(WORKING DATA Opens)

(* ===== verification/Harness.v ===== *)
(** * Harness: the bounded proofs and the fuzz targets, for every input

    The harnesses of [dfim_kani_proofs/src/proofs.rs] run the gates and the parsers on symbolic
    inputs of at most 256 bytes, the targets under [fuzz/fuzz_targets/] on random inputs of
    at most 64 KiB, and [fuzz/examples/generate_seed_corpus.rs] writes the inputs the
    fuzzer starts from.  A harness is here the computation it runs; it fails when the
    computation panics.

    [harnesses_hold]: no harness and no target fails, on inputs of any length.
    [seeds_accepted]: the generator succeeds, and each seed is accepted by the parser of
    its target, so the fuzzer starts behind the first checks. *)

From stdpp Require Import base list numbers option strings.
From Stdlib Require Import ZArith Lia Strings.Byte.
From S2P Require Import Prelude Crypto Core Merkle BlockStream StateDb Pipeline Rollback.

(** [let _ = ...]: the result is dropped, a panic is not. *)
Definition dropped {E A} (m : outcome E A) : outcome Empty_set unit := match m with Panic => Panic | _ => Ok tt end.

(** ** [proofs.rs] *)

Definition MAX_PARSER_BYTES : Z := 262144.
Definition KANI_SYMBOLIC_CAP : Z := 256.

(** [kani::assume]: inputs outside are not run. *)
Definition assume (b : bool) (m : outcome Empty_set unit) : outcome Empty_set unit := if b then m else Ok tt.

Definition proof_integrity_gates_memory_safe (image_len index block_count path_len : Z) : outcome Empty_set unit :=
  dropped (assert_image_bounds image_len) ;; dropped (assert_block_index index block_count) ;; dropped (assert_target_path path_len).

Definition proof_parse_block_stream_memory_safe (slice : list byte) : outcome Empty_set unit :=
  assume (zlen slice <=? KANI_SYMBOLIC_CAP) (assume (zlen slice <? 56) (dropped (parse_block_stream slice))).

Definition proof_parse_uefi_variable_memory_safe `{HashOps} (slice : list byte) : outcome Empty_set unit :=
  assume (zlen slice <=? KANI_SYMBOLIC_CAP)
    (assume (zlen slice <=? MAX_PARSER_BYTES) (assume (zlen slice <=? 128) (dropped (parse_uefi_variable slice)))).

(** [kani::assert] fails with a panic *)
Definition proof_image_bounds_rejects_above_64k (len : Z) : outcome Empty_set unit :=
  assume (len >? MAX_PARSER_BYTES) (match assert_image_bounds len with Err _ => Ok tt | _ => Panic end).

(** ** The fuzz targets, with their limits on the input *)

Definition MAX_INPUT_BYTES : Z := 64 * 1024.
Definition EXPECTED_KEY_ID : list byte := bytes_of_string "DFIM-ROLLBACK-01".
Definition ROLLBACK_INPUT_BYTES : Z := 64.

Definition limited (limit : Z) (data : list byte) (m : outcome Empty_set unit) : outcome Empty_set unit :=
  if zlen data <=? limit then m else Ok tt.

Definition fuzz_block_stream (data : list byte) : outcome Empty_set unit :=
  limited MAX_INPUT_BYTES data (dropped (parse_block_stream data)).
Definition fuzz_state_db `{HashOps} (data : list byte) : outcome Empty_set unit :=
  limited MAX_INPUT_BYTES data (dropped (parse_authenticated_state_db data)).
Definition fuzz_boot_manifest (data : list byte) : outcome Empty_set unit :=
  limited MAX_INPUT_BYTES data (dropped (parse_boot_manifest data)).
Definition fuzz_rollback_baseline (data : list byte) : outcome Empty_set unit :=
  limited ROLLBACK_INPUT_BYTES data (dropped (parse_rollback_baseline data EXPECTED_KEY_ID)).

(** ** [generate_seed_corpus.rs] *)

Definition KEY_ID : list byte := bytes_of_string "DFIM-ROLLBACK-01".

(** The four files of [write_seed], by target *)
Record Corpus := {
  seed_block_stream : list byte;
  seed_state_db : list byte;
  seed_boot_manifest : list byte;
  seed_rollback : list byte
}.

Definition seed_corpus `{HashOps} : DfimResult Corpus :=
  let image := array xa5 4096 in
  sidecar ← build_boot_sidecar image;
  authenticated ← wrap_authenticated_state_db sidecar;
  rollback ← build_rollback_baseline KEY_ID 1;
  Ok {| seed_block_stream := sidecar; seed_state_db := authenticated; seed_boot_manifest := sidecar; seed_rollback := rollback |}.

(** ** Every input *)

Lemma dropped_ok {E A} (m : outcome E A) : m <> Panic -> dropped m = Ok tt.
Proof. by destruct m. Qed.

Lemma image_bounds_total n : assert_image_bounds n <> Panic.
Proof. unfold assert_image_bounds, validate_image_byte_len. by repeat case_match. Qed.

Lemma block_index_total i n : assert_block_index i n <> Panic.
Proof. unfold assert_block_index, validate_block_count. by repeat case_match. Qed.

Lemma target_path_total n : assert_target_path n <> Panic.
Proof. unfold assert_target_path. by repeat case_match. Qed.

Lemma boot_manifest_total data : parse_boot_manifest data <> Panic.
Proof. unfold parse_boot_manifest. pose proof (parse_block_stream_total data). by destruct (parse_block_stream data). Qed.

Lemma rollback_total data key_id : zlen key_id = 16 -> parse_rollback_baseline data key_id <> Panic.
Proof. intros Hk. eapply safe_no_panic, parse_rollback_safe, Hk. Qed.

(** The header of every well-formed manifest *)
Lemma manifest_header_ok m : manifest_wf m -> validate_boot_sidecar_header (manifest_bytes m) = Ok tt.
Proof.
  intros Hwf. pose proof Hwf as (_ & Hbs & Hbc & _ & Hfec & _).
  destruct (header_fields m (concat (map proof_bytes m.(proofs))) Hwf) as (Hhl & H0 & H8 & H12 & H16 & _).
  fold (manifest_bytes m) in *. assert (Hdl : 56 <= zlen (manifest_bytes m)).
  { unfold manifest_bytes. rewrite zlen_app, Hhl. pose proof (zlen_nonneg (concat (map proof_bytes (proofs m)))). lia. }
  unfold validate_boot_sidecar_header, BOOT_HEADER_PREFIX_LEN. rewrite (proj2 (Z.ltb_ge _ _)) by lia.
  rewrite H0, H8, H12, H16, !ok_bind.
  rewrite !read_u32_encode by (unfold DFIM_BLOCK_SIZE, MAX_BOOT_BLOCKS, MANIFEST_VERSION in *; lia). rewrite !ok_bind.
  change (negb (bytes_eqb MANIFEST_MAGIC BOOT_SIDECAR_MAGIC)) with false.
  change (negb (MANIFEST_VERSION =? BOOT_SIDECAR_VERSION)) with false. cbv iota.
  rewrite Hbs, Z.eqb_refl, (proj2 (Z.eqb_neq (block_count m) 0)) by lia. cbn [orb negb].
  by rewrite (proj2 (validate_block_count_Ok (block_count m) ltac:(lia)) Hbc).
Qed.

Section theorems.
Context `{HashLaws}.

Lemma seed_sidecar_small image : zlen image = 4096 -> zlen (manifest_bytes (honest_manifest image)) <= 649.
Proof.
  intros Hi. assert (Hn : 1 <= zlen image <= MAX_IMAGE_BYTES) by (rewrite Hi; by vm_compute).
  pose proof (honest_wf image Hn) as Hwf. destruct (header_fields _ [] Hwf) as (Hhl & _).
  pose proof Hwf as (Hr & _ & _ & Hps & _ & _ & Hpwf). pose proof (zlen_proofs_bound _ Hpwf) as Hb.
  rewrite Hps in Hb. unfold manifest_bytes. rewrite zlen_app, Hhl. cbn [honest_manifest fec_backup block_count proofs merkle_root] in *.
  rewrite zlen_fec_of by done. rewrite (zlen_blocks_of image Hn), Hi in Hb. change (div_ceil 4096 DFIM_BLOCK_SIZE) with 1 in Hb. lia.
Qed.

(** C39: The harnesses and the fuzz targets hold on every input, without the bounds that make
    them tractable: no gate panics on any number, the parsers of the block stream, the
    state database, the boot manifest and the rollback baseline panic on no byte string of
    any length, and the image gate refuses every length above 256 KiB. *)
Theorem harnesses_hold :
  (forall image_len index block_count path_len,
     proof_integrity_gates_memory_safe image_len index block_count path_len = Ok tt) /\
  (forall data, dropped (parse_block_stream data) = Ok tt /\ dropped (parse_uefi_variable data) = Ok tt /\
     dropped (parse_boot_manifest data) = Ok tt /\ dropped (parse_rollback_baseline data EXPECTED_KEY_ID) = Ok tt /\
     proof_parse_block_stream_memory_safe data = Ok tt /\ proof_parse_uefi_variable_memory_safe data = Ok tt /\
     fuzz_block_stream data = Ok tt /\ fuzz_state_db data = Ok tt /\ fuzz_boot_manifest data = Ok tt /\
     fuzz_rollback_baseline data = Ok tt) /\
  (forall len, MAX_PARSER_BYTES < len -> exists e, assert_image_bounds len = Err e) /\
  (forall len, proof_image_bounds_rejects_above_64k len = Ok tt).
Proof.
  assert (Hlen : forall len, MAX_PARSER_BYTES < len -> exists e, assert_image_bounds len = Err e).
  { intros len Hl. unfold assert_image_bounds. pose proof (image_bounds_total len) as Ht. unfold assert_image_bounds in Ht.
    destruct (validate_image_byte_len len) as [[]|e|] eqn:Hv; [|by eexists|done].
    apply validate_image_byte_len_Ok in Hv; unfold MAX_IMAGE_BYTES, MAX_BOOT_BLOCKS, DFIM_BLOCK_SIZE, MAX_PARSER_BYTES in *; lia. }
  split; [|split; [|split; [done|]]].
  - intros. unfold proof_integrity_gates_memory_safe.
    rewrite !dropped_ok by auto using image_bounds_total, block_index_total, target_path_total. done.
  - intros data. unfold proof_parse_block_stream_memory_safe, proof_parse_uefi_variable_memory_safe, fuzz_block_stream, fuzz_state_db,
      fuzz_boot_manifest, fuzz_rollback_baseline, assume, limited, parse_uefi_variable.
    rewrite !dropped_ok by (auto using parse_block_stream_total, state_db_total, boot_manifest_total, rollback_total).
    split_and!; try done; by repeat case_match.
  - intros len. unfold proof_image_bounds_rejects_above_64k, assume. destruct (Z.gtb_spec len MAX_PARSER_BYTES) as [Hl|]; [|done].
    by destruct (Hlen len Hl) as [e ->].
Qed.

(** The seeds of the fuzzer: the generator succeeds, and every seed is accepted by the parser of its target:
    the sidecar as block stream and as boot manifest of the image, the envelope as state database that
    holds the sidecar, the baseline with release 1; all of them within the size limits of the targets. *)
Theorem seeds_accepted : exists c m,
  seed_corpus = Ok c /\
  parse_block_stream c.(seed_block_stream) = Ok m /\ parse_boot_manifest c.(seed_boot_manifest) = Ok (to_boot m) /\
  parse_authenticated_state_db c.(seed_state_db) = Ok c.(seed_block_stream) /\
  parse_rollback_baseline c.(seed_rollback) EXPECTED_KEY_ID = Ok 1 /\
  zlen c.(seed_block_stream) <= MAX_INPUT_BYTES /\ zlen c.(seed_state_db) <= MAX_INPUT_BYTES /\
  zlen c.(seed_boot_manifest) <= MAX_INPUT_BYTES /\ zlen c.(seed_rollback) <= ROLLBACK_INPUT_BYTES.
Proof.
  set (image := array xa5 4096). assert (Hn : 1 <= zlen image <= MAX_IMAGE_BYTES) by (by vm_compute).
  set (sidecar := manifest_bytes (honest_manifest image)).
  pose proof (honest_wf image Hn) as Hwf. pose proof (zlen_manifest_bound _ Hwf) as Hb. pose proof (seed_sidecar_small image eq_refl) as Hs.
  fold sidecar in Hs, Hb.
  assert (Hw : wrap_authenticated_state_db sidecar = Ok (envelope sidecar ++ sha256 (envelope sidecar))).
  { apply wrap_Ok. split; [by apply manifest_header_ok|]. split; [lia|done]. }
  pose proof (sha256_length (envelope sidecar)) as Hd.
  eexists {| seed_block_stream := sidecar; seed_state_db := envelope sidecar ++ sha256 (envelope sidecar);
    seed_boot_manifest := sidecar; seed_rollback := baseline_bytes KEY_ID 1 |}, (honest_manifest image).
  cbn [seed_block_stream seed_state_db seed_boot_manifest seed_rollback]. unfold MAX_INPUT_BYTES. split_and!.
  - unfold seed_corpus. fold image. rewrite build_boot_sidecar_ok, ok_bind by done. fold sidecar. rewrite Hw, ok_bind.
    by rewrite build_rollback_baseline_ok.
  - by apply parse_ok.
  - by apply parse_honest.
  - apply state_db_accepts. by left.
  - by apply parse_rollback_ok.
  - lia.
  - rewrite zlen_app, zlen_envelope. unfold zlen at 2. lia.
  - lia.
  - by vm_compute.
Qed.
End theorems.

Module HarnessWitness.
#[local] Existing Instance Toy.hash.
#[local] Existing Instance toy_hash_laws.

(** The harnesses on a truncated header, and a number above the limit *)
Lemma harnesses_hold_witness :
  proof_integrity_gates_memory_safe 262145 64 64 0 = Ok tt /\ fuzz_block_stream (bytes_of_string "DFIMBOOT") = Ok tt /\
  exists e, assert_image_bounds 262145 = Err e.
Proof.
  destruct harnesses_hold as (Hg & Hd & Hl & _). split; [apply Hg|]. split; [apply Hd|]. by apply Hl.
Defined.

Lemma seeds_accepted_witness : exists c m,
  seed_corpus = Ok c /\
  parse_block_stream c.(seed_block_stream) = Ok m /\ parse_boot_manifest c.(seed_boot_manifest) = Ok (to_boot m) /\
  parse_authenticated_state_db c.(seed_state_db) = Ok c.(seed_block_stream) /\
  parse_rollback_baseline c.(seed_rollback) EXPECTED_KEY_ID = Ok 1 /\
  zlen c.(seed_block_stream) <= MAX_INPUT_BYTES /\ zlen c.(seed_state_db) <= MAX_INPUT_BYTES /\
  zlen c.(seed_boot_manifest) <= MAX_INPUT_BYTES /\ zlen c.(seed_rollback) <= ROLLBACK_INPUT_BYTES.
Proof. apply seeds_accepted. Defined.
End HarnessWitness.
(** A machine with everything in place *)
Lemma honest_boot fw trust image sk release floor blob payload attrs :
  fw.(helpers_init) = true ->
  1 <= zlen image <= MAX_IMAGE_BYTES -> on_volume fw BOOTMGFW_PATH image ->
  sk_valid sk = true -> trust.(BOOT_PUBLIC_KEY) = pk_of sk -> trust_wf trust ->
  build_signed_boot_sidecar_v2 image sk trust.(BOOT_KEY_ID) release = Ok blob ->
  zlen blob <= MAX_IMAGE_BYTES -> on_volume fw BOOTMGFW_MANIFEST_PATH blob ->
  build_rollback_baseline trust.(BOOT_KEY_ID) floor = Ok payload ->
  fw.(get_variable) = Some (payload, attrs) -> Z.land attrs 0x23 = 0x23 ->
  0 < trust.(BOOT_MIN_RELEASE) <= release -> 0 < floor <= release -> release < 2 ^ 64 ->
  fw.(load_image) image = true -> fw.(start_image) = true ->
  run_boot_guard fw trust = Some ([LoadImage image; StartImage], Returned SUCCESS).
Proof.
  intros Hi Hn Himg Hsk Hpk Ht Hb Hbn Hsc Hbase Hvar Hattr Hc Hf Hrel Hload Hstart.
  rewrite build_signed_ok in Hb by (done || lia). apply Ok_inj in Hb.
  rewrite build_rollback_baseline_ok in Hbase by (done || lia). apply Ok_inj in Hbase.
  destruct (signed_honest image sk (BOOT_KEY_ID trust) release (Z.max (BOOT_MIN_RELEASE trust) floor))
    as (v & Hv & Hp & _); [done|done|done|lia|lia|]. cbv zeta in Hv. rewrite Hb, <- Hpk in Hv.
  rewrite (run_passed fw trust image blob floor v Hi).
  - unfold handoff. by rewrite Hp, Hload, Hstart.
  - split_and!; [by apply read_volume_file_Ok|apply read_volume_file_Ok|..|lia|lia|done].
    + split; [done|]. split; [|done]. rewrite <- Hb, zlen_app. unfold zlen at 2. rewrite sign_length by done.
      pose proof (zlen_nonneg (v2_body (to_boot (honest_manifest image)) release (BOOT_KEY_ID trust))). lia.
    + unfold read_authenticated_rollback_floor. rewrite Hvar. cbn [ok_or]. rewrite ok_bind. cbv zeta.
      change (Z.lor _ _) with 0x23. rewrite Hattr, Z.eqb_refl. cbn [negb]. subst payload.
      apply parse_rollback_ok; [done|lia].
Qed.

(** C3: a correctly provisioned machine boots.  If the volume holds an image and the
    sidecar that the signing tool produced for it, the compiled-in trust is that
    signer's public key and key identifier, the authenticated variable holds the
    payload the provisioning tool produced for that key, and neither floor is above
    the signed release, then the guard loads exactly that image, starts it and
    returns success, provided that the firmware loads and starts it. *)
Theorem provisioned_machine_boots fw trust image sk release floor blob payload attrs :
  fw.(helpers_init) = true ->
  1 <= zlen image <= MAX_IMAGE_BYTES -> on_volume fw BOOTMGFW_PATH image ->
  sk_valid sk = true -> trust.(BOOT_PUBLIC_KEY) = pk_of sk -> trust_wf trust ->
  build_signed_boot_sidecar_v2 image sk trust.(BOOT_KEY_ID) release = Ok blob ->
  zlen blob <= MAX_IMAGE_BYTES -> on_volume fw BOOTMGFW_MANIFEST_PATH blob ->
  build_rollback_baseline trust.(BOOT_KEY_ID) floor = Ok payload ->
  fw.(get_variable) = Some (payload, attrs) -> Z.land attrs 0x23 = 0x23 ->
  0 < trust.(BOOT_MIN_RELEASE) <= release -> 0 < floor <= release -> release < 2 ^ 64 ->
  fw.(load_image) image = true -> fw.(start_image) = true ->
  run_boot_guard fw trust = Some ([LoadImage image; StartImage], Returned SUCCESS).
Proof. apply honest_boot. Qed.
End guard.

Module GuardWitness.
#[local] Existing Instance Toy.hash.
#[local] Existing Instance toy_hash_laws.
#[local] Existing Instance Toy.sig.
#[local] Existing Instance toy_sig_laws.

Definition image : list byte := bytes_of_string "MZ bootmgfw".
Definition key_id : list byte := bytes_of_string "DFIM-TEST-KEY-01".
Definition sk : list byte := array x11 32.
Definition trust : DeploymentTrust :=
  {| BOOT_PUBLIC_KEY := pk_of sk; BOOT_KEY_ID := key_id; BOOT_MIN_RELEASE := 3 |}.
Definition body : list byte := v2_body (to_boot (honest_manifest image)) 9 key_id.
Definition blob : list byte := body ++ sign sk body.

(** A volume whose reads return at most the bytes asked for. *)
Definition node (bytes : list byte) : FileType :=
  Regular {| file_size := Some (zlen bytes); file_read n := Some (take (Z.to_nat n) bytes) |}.
#[local] Instance Regular_inj : Inj (=) (=) Regular.
Proof. by intros ? ? [=]. Qed.

Definition firmware (floor : Z) (starts : bool) : Firmware := {|
  helpers_init := true;
  open_volume := true;
  open_file p := Some (Some (node (match p with BOOTMGFW_PATH => image | BOOTMGFW_MANIFEST_PATH => blob end)));
  get_variable := Some (baseline_bytes key_id floor, 0x27);
  load_image _ := true;
  start_image := starts
|}.

Lemma firmware_honest floor starts : firmware_wf (firmware floor starts).
Proof.
  intros path f Hf. unfold firmware, node in Hf. cbn [open_file] in Hf.
  do 2 apply (inj Some) in Hf. apply (inj Regular) in Hf as <-. cbn [file_size file_read]. split.
  - intros size Hs. apply (inj Some) in Hs as <-. unfold zlen.
    assert (Hl : Nat.leb (length (match path with BOOTMGFW_PATH => image | _ => blob end)) 1000 = true)
      by (destruct path; by vm_compute).
    apply Nat.leb_le in Hl. lia.
  - intros n bytes Hn Hs. apply (inj Some) in Hs as <-. unfold zlen. rewrite length_take. lia.
Qed.

Lemma boot_only_validated_witness :
  let evs := [LoadImage image; StartImage] in
  exists image' sidecar floor vm boot rest,
    evs = LoadImage image' :: StartImage :: rest /\
    on_volume (firmware 7 true) BOOTMGFW_PATH image' /\
    on_volume (firmware 7 true) BOOTMGFW_MANIFEST_PATH sidecar /\
    read_authenticated_rollback_floor (firmware 7 true) trust = Ok floor /\
    trusted sidecar (policy_of trust floor) vm /\
    trust.(BOOT_MIN_RELEASE) <= vm.(vm_release_counter) /\ floor <= vm.(vm_release_counter) /\
    validate_boot_image image' vm.(vm_manifest) = Ok boot.
Proof.
  apply (boot_only_validated (firmware 7 true) trust _ (Returned SUCCESS)); [done|by vm_compute|].
  right. left.
Defined.

(** A floor above the signed release: the machine resets. *)
Lemma guard_fails_closed_witness :
  run_boot_guard (firmware 10 true) trust =
    Some ([HardwareLog phase_integrity_pipeline IntegrityFailure; ColdReset SECURITY_VIOLATION],
          Reset SECURITY_VIOLATION) /\
  exists evs e, run_boot_guard (firmware 10 true) trust = Some (evs, e) /\
    ((e = Returned SUCCESS /\ exists image, evs = [LoadImage image; StartImage]) \/
     (e = Returned ABORTED /\ evs = [] /\ (firmware 10 true).(helpers_init) = false) \/
     (exists status, e = Reset status /\ last evs = Some (ColdReset status) /\
        (StartImage ∈ evs -> (firmware 10 true).(start_image) = false /\ UnloadImage ∈ evs))).
Proof.
  split; [by vm_compute|]. apply guard_fails_closed; [apply firmware_honest|done].
Defined.

Lemma provisioned_machine_boots_witness :
  run_boot_guard (firmware 7 true) trust = Some ([LoadImage image; StartImage], Returned SUCCESS).
Proof.
  apply (provisioned_machine_boots (firmware 7 true) trust image sk 9 7 blob (baseline_bytes key_id 7) 0x27);
    try (by vm_compute); split; try done; eexists; by vm_compute.
Defined.
End GuardWitness.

(WORKING DATA Closes)

**TASK GOAL**
Would you print exactly, and only, the lines of the data above from the line with "rollback ← build_rollback_baseline" through the line with "rewrite H0, H8, H12, H16, !ok_bind.", inclusive?

**TASK SOLUTION**
  rollback ← build_rollback_baseline KEY_ID 1;
  Ok {| seed_block_stream := sidecar; seed_state_db := authenticated; seed_boot_manifest := sidecar; seed_rollback := rollback |}.

(** ** Every input *)

Lemma dropped_ok {E A} (m : outcome E A) : m <> Panic -> dropped m = Ok tt.
Proof. by destruct m. Qed.

Lemma image_bounds_total n : assert_image_bounds n <> Panic.
Proof. unfold assert_image_bounds, validate_image_byte_len. by repeat case_match. Qed.

Lemma block_index_total i n : assert_block_index i n <> Panic.
Proof. unfold assert_block_index, validate_block_count. by repeat case_match. Qed.

Lemma target_path_total n : assert_target_path n <> Panic.
Proof. unfold assert_target_path. by repeat case_match. Qed.

Lemma boot_manifest_total data : parse_boot_manifest data <> Panic.
Proof. unfold parse_boot_manifest. pose proof (parse_block_stream_total data). by destruct (parse_block_stream data). Qed.

Lemma rollback_total data key_id : zlen key_id = 16 -> parse_rollback_baseline data key_id <> Panic.
Proof. intros Hk. eapply safe_no_panic, parse_rollback_safe, Hk. Qed.

(** The header of every well-formed manifest *)
Lemma manifest_header_ok m : manifest_wf m -> validate_boot_sidecar_header (manifest_bytes m) = Ok tt.
Proof.
  intros Hwf. pose proof Hwf as (_ & Hbs & Hbc & _ & Hfec & _).
  destruct (header_fields m (concat (map proof_bytes m.(proofs))) Hwf) as (Hhl & H0 & H8 & H12 & H16 & _).
  fold (manifest_bytes m) in *. assert (Hdl : 56 <= zlen (manifest_bytes m)).
  { unfold manifest_bytes. rewrite zlen_app, Hhl. pose proof (zlen_nonneg (concat (map proof_bytes (proofs m)))). lia. }
  unfold validate_boot_sidecar_header, BOOT_HEADER_PREFIX_LEN. rewrite (proj2 (Z.ltb_ge _ _)) by lia.
  rewrite H0, H8, H12, H16, !ok_bind.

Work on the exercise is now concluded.